** Opening RECORDS PROVIDED block **

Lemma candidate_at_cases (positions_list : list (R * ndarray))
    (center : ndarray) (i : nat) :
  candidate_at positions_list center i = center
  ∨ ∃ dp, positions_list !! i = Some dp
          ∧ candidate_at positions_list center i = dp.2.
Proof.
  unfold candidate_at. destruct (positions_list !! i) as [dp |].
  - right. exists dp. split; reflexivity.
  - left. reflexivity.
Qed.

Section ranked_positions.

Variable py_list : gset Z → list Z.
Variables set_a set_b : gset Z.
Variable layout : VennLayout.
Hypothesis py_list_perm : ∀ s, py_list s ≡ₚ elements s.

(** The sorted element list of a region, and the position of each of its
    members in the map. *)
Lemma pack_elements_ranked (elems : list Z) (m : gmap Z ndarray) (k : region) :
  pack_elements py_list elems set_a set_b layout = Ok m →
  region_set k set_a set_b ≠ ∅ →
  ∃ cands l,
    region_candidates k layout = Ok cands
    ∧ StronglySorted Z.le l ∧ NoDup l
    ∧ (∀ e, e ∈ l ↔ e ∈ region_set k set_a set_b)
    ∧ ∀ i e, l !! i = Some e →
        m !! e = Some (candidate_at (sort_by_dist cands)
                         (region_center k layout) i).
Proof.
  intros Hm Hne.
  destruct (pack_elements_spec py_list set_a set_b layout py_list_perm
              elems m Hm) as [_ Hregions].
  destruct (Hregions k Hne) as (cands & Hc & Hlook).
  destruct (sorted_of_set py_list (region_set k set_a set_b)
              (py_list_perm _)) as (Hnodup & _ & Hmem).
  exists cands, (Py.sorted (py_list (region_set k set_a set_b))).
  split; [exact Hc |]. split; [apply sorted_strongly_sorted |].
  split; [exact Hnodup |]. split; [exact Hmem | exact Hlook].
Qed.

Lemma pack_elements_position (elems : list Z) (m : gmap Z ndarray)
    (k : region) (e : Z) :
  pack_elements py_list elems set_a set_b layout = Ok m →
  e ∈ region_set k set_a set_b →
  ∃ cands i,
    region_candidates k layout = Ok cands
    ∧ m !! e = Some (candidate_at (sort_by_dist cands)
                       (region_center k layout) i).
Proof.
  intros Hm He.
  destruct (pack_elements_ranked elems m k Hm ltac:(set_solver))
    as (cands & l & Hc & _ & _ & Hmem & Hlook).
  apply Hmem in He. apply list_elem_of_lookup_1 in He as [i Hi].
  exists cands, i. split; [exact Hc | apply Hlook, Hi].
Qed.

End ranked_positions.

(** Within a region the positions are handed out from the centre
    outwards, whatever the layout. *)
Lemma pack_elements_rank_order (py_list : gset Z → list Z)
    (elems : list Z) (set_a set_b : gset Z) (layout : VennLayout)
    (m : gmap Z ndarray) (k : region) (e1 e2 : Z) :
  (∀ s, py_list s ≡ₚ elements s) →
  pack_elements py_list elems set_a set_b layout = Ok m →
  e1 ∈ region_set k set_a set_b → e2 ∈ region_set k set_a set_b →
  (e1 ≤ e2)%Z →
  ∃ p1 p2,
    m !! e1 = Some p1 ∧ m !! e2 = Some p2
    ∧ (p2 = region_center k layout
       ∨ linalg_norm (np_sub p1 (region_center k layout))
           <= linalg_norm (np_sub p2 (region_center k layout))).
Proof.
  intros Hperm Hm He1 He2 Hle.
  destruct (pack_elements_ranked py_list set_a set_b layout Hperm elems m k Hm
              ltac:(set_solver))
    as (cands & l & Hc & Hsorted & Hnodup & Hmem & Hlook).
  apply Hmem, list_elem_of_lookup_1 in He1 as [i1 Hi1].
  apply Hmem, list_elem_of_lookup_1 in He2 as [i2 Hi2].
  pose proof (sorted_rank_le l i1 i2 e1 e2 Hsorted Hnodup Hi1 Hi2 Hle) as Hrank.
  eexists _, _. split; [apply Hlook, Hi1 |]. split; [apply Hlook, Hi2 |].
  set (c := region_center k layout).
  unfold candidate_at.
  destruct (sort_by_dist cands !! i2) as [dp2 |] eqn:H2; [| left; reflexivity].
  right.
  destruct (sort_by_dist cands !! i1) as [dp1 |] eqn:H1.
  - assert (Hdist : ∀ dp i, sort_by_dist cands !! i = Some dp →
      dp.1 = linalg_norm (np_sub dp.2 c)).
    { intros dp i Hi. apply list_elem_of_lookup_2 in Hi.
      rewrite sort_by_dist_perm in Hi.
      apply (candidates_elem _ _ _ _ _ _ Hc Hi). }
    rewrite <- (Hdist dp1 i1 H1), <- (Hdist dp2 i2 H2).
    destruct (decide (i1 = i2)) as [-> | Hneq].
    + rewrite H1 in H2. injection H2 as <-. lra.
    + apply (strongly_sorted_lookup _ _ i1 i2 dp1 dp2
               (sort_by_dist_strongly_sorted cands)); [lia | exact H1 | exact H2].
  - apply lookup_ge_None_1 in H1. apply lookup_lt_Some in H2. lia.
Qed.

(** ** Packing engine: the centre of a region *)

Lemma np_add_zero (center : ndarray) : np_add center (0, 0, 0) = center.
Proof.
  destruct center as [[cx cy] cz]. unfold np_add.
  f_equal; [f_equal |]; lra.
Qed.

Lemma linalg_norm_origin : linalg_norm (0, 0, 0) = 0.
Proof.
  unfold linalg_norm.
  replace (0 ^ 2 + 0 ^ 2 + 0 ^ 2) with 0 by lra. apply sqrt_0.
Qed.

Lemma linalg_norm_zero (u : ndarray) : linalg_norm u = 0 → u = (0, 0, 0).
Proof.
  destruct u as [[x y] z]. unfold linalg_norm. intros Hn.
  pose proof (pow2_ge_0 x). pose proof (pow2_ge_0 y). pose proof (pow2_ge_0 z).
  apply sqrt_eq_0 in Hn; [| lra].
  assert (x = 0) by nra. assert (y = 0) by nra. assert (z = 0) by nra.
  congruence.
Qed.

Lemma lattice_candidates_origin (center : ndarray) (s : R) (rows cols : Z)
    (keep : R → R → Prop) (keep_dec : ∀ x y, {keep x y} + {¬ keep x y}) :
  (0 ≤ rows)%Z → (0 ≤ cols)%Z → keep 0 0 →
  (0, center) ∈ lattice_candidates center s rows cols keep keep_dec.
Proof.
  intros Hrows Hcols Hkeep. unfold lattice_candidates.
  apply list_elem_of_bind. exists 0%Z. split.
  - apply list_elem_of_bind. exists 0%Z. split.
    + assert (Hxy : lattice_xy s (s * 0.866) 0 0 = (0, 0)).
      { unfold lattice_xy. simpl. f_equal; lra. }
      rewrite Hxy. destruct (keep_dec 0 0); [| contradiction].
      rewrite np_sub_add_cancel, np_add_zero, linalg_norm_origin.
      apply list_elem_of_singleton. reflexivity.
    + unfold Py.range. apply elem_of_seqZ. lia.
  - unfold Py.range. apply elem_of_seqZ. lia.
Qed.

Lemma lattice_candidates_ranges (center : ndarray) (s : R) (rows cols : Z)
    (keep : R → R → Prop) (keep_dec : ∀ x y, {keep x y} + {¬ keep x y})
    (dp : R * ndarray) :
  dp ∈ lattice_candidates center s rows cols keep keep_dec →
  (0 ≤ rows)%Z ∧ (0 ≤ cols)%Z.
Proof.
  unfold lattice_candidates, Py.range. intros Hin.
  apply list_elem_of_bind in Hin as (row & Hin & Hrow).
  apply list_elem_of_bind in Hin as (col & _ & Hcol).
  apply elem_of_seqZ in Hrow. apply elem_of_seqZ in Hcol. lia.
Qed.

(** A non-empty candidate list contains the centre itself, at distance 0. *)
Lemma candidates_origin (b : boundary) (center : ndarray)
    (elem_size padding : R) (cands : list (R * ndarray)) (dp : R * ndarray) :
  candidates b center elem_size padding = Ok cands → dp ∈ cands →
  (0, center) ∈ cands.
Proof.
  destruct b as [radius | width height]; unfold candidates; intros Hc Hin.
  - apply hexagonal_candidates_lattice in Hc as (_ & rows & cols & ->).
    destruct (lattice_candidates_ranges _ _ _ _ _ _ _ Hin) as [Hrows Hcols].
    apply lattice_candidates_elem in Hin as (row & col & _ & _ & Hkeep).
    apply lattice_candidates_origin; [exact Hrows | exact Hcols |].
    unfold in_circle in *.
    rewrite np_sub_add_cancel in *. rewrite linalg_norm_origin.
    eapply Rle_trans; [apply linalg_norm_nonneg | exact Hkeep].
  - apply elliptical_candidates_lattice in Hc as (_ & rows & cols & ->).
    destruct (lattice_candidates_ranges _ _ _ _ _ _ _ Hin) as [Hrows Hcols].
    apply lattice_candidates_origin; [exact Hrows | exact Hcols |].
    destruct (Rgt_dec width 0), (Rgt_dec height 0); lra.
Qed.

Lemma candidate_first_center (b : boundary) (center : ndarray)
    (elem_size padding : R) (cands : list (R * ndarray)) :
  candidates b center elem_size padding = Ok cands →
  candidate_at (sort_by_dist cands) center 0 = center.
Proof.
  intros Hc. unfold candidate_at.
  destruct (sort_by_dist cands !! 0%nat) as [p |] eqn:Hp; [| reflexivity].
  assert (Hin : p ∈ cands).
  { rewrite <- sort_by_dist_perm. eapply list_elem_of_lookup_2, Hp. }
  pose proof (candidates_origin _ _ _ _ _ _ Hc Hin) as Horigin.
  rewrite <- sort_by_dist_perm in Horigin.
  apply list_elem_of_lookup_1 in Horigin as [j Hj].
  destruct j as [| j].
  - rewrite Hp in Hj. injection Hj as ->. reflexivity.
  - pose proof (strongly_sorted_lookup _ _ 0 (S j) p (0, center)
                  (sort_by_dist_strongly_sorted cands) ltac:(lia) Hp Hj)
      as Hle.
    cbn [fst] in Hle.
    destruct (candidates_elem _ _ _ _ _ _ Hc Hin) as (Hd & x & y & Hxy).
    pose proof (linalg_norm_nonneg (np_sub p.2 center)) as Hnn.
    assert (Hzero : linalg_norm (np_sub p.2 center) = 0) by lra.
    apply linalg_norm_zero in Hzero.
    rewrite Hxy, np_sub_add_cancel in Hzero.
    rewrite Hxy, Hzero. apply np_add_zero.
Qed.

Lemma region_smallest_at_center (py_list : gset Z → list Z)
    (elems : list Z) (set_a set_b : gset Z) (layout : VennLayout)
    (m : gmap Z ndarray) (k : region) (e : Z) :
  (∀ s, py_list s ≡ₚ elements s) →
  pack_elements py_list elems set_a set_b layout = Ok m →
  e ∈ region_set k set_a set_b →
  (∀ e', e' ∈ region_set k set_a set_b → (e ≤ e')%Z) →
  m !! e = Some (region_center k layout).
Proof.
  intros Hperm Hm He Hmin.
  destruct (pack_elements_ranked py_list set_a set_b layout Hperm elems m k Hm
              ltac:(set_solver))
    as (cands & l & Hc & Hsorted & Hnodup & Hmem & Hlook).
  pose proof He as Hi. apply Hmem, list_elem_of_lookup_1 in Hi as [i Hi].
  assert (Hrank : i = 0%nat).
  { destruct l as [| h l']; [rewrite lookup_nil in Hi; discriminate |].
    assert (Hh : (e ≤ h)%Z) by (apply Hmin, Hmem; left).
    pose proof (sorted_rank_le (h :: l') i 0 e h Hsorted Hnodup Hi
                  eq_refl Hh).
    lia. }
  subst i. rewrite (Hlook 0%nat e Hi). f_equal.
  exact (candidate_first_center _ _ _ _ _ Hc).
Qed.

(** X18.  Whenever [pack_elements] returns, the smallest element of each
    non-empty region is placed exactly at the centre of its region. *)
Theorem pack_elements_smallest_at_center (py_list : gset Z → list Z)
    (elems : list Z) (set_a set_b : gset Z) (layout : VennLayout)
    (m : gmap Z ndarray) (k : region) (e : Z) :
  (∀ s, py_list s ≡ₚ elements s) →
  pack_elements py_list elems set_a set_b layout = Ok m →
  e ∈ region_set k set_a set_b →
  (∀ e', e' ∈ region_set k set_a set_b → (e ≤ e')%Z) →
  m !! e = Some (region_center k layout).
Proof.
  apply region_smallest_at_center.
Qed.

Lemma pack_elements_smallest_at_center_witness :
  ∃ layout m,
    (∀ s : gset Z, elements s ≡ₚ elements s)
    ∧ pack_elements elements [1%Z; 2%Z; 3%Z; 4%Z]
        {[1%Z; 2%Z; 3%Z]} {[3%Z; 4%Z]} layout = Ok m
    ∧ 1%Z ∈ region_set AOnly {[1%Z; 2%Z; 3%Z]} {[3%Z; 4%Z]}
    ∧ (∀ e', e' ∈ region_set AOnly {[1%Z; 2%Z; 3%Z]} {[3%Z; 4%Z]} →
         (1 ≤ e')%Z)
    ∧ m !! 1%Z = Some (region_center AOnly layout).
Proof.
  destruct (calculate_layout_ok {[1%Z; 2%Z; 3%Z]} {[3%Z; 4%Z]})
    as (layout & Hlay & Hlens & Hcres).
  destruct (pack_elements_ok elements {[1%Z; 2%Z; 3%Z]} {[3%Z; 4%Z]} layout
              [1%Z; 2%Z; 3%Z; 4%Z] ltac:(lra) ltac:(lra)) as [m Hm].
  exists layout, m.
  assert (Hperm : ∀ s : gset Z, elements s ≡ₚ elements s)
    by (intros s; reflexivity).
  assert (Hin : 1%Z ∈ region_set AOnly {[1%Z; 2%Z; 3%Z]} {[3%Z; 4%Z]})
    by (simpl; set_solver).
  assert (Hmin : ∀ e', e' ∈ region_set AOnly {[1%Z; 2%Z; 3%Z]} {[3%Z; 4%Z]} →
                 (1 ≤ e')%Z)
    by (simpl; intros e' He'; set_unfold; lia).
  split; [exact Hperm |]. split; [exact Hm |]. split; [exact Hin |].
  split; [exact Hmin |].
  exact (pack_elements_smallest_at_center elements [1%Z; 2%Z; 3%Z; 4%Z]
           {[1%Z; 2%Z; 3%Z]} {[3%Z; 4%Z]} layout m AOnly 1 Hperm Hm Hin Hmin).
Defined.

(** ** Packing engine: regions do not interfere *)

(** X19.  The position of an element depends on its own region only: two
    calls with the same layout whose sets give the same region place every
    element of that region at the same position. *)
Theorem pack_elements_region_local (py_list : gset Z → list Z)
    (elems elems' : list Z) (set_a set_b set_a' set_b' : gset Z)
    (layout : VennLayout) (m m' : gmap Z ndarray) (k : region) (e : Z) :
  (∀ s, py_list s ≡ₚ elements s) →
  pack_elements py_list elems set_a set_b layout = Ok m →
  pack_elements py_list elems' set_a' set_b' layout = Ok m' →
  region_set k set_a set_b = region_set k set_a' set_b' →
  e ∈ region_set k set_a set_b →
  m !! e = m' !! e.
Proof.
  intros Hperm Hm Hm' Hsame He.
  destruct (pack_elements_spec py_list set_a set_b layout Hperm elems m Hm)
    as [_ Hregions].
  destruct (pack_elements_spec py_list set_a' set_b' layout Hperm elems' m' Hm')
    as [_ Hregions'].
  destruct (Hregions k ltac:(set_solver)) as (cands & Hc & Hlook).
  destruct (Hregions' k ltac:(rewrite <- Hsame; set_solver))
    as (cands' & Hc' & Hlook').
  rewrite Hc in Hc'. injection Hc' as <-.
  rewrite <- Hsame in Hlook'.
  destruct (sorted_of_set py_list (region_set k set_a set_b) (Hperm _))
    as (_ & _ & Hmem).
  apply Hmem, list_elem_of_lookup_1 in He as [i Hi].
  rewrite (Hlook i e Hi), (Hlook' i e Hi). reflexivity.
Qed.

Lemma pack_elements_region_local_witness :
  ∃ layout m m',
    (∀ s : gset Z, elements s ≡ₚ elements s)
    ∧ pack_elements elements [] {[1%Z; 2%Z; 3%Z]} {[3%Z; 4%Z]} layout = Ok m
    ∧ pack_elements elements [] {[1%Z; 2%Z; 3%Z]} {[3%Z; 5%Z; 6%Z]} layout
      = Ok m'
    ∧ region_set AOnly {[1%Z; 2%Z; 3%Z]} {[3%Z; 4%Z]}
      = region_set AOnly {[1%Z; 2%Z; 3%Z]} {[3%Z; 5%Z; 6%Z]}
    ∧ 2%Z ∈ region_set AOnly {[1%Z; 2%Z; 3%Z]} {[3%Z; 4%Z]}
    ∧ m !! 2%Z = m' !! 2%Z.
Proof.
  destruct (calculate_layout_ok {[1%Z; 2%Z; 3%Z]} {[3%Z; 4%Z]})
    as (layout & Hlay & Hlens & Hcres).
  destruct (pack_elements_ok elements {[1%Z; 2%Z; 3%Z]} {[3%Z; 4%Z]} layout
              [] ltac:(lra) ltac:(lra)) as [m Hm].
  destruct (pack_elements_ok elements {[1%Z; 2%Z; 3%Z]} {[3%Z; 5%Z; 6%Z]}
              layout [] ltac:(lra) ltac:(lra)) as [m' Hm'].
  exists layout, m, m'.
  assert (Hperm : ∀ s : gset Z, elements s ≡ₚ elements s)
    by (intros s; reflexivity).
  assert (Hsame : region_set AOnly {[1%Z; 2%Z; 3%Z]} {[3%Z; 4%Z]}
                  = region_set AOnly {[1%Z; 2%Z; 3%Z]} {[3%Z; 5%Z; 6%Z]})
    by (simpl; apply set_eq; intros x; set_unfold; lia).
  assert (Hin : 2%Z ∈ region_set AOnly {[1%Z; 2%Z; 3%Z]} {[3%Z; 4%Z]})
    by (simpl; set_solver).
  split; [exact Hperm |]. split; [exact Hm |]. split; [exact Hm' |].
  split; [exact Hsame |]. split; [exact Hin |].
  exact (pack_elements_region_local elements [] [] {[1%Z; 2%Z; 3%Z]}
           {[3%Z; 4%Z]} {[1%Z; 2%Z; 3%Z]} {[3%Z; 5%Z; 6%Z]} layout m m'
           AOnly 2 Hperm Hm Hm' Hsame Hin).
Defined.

** Closing RECORDS PROVIDED block **

- TASK REQUIREMENTS -
Wherever a line in the entries holds "pose", copy that line.

- YOUR RESPONSE -
  pose proof (sorted_rank_le l i1 i2 e1 e2 Hsorted Hnodup Hi1 Hi2 Hle) as Hrank.
  pose proof (pow2_ge_0 x). pose proof (pow2_ge_0 y). pose proof (pow2_ge_0 z).
  pose proof (candidates_origin _ _ _ _ _ _ Hc Hin) as Horigin.
  - pose proof (strongly_sorted_lookup _ _ 0 (S j) p (0, center)
    pose proof (linalg_norm_nonneg (np_sub p.2 center)) as Hnn.
  pose proof He as Hi. apply Hmem, list_elem_of_lookup_1 in Hi as [i Hi].
    pose proof (sorted_rank_le (h :: l') i 0 e h Hsorted Hnodup Hi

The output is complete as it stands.